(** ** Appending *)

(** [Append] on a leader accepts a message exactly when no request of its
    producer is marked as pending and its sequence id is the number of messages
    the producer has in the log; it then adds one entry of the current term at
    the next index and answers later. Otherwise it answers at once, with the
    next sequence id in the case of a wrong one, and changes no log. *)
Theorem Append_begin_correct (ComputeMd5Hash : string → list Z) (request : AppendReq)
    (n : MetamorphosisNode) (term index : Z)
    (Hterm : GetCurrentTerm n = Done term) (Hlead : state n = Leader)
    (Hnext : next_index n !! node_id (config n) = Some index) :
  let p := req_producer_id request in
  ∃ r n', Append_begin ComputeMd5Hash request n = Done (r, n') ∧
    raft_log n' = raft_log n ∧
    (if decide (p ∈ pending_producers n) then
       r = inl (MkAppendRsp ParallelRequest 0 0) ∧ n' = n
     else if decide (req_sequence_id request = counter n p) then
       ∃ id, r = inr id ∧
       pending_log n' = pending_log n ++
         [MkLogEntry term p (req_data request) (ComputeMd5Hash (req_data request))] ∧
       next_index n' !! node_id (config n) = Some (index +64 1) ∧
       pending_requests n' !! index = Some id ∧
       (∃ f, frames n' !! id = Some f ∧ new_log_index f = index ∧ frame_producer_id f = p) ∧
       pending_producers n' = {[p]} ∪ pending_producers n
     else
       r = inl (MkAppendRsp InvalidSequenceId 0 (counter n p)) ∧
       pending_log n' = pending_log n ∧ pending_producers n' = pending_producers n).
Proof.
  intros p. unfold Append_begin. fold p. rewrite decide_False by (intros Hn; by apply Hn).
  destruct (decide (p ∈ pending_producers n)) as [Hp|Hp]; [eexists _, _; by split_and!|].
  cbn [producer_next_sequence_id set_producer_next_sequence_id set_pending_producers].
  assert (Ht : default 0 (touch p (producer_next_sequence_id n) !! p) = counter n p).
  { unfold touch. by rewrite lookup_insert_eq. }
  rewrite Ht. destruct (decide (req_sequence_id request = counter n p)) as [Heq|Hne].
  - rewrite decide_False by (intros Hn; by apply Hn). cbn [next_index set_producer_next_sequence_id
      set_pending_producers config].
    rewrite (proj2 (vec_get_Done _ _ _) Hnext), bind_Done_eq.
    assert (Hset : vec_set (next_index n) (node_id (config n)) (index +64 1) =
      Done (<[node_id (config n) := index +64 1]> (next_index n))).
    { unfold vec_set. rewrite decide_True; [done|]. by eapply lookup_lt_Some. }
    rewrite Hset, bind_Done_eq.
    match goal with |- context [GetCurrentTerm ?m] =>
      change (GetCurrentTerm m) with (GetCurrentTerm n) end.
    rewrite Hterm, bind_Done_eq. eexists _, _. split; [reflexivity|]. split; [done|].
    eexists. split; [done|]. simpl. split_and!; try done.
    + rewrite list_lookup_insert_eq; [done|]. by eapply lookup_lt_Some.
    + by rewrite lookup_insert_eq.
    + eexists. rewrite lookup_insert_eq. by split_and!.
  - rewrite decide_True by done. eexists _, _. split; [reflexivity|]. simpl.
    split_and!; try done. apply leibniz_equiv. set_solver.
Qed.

....

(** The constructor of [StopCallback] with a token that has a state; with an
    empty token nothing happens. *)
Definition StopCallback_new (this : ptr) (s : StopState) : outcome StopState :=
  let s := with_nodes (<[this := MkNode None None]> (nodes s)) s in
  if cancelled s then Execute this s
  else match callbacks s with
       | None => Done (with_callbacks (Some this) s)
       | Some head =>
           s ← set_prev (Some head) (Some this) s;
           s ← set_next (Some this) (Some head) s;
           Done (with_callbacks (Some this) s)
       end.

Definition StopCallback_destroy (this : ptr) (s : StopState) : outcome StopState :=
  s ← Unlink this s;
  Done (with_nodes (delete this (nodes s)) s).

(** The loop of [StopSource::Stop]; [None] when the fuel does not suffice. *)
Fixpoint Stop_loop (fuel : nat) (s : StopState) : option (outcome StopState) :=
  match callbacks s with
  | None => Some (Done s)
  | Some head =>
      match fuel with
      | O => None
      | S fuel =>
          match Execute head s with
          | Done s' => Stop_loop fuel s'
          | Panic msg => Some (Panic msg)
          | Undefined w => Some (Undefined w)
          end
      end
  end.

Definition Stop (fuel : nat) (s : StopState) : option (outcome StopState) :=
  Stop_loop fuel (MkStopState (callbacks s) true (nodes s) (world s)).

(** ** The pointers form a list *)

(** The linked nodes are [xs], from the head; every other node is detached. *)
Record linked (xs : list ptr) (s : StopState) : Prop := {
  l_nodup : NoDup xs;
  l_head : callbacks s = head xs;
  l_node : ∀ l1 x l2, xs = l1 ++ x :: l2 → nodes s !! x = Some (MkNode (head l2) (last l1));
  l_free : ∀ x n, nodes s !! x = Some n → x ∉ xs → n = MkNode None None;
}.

....

### Problem
Reproduce each line from the data that has "Execute" in it.

### Exercise solution
  if cancelled s then Execute this s
          match Execute head s with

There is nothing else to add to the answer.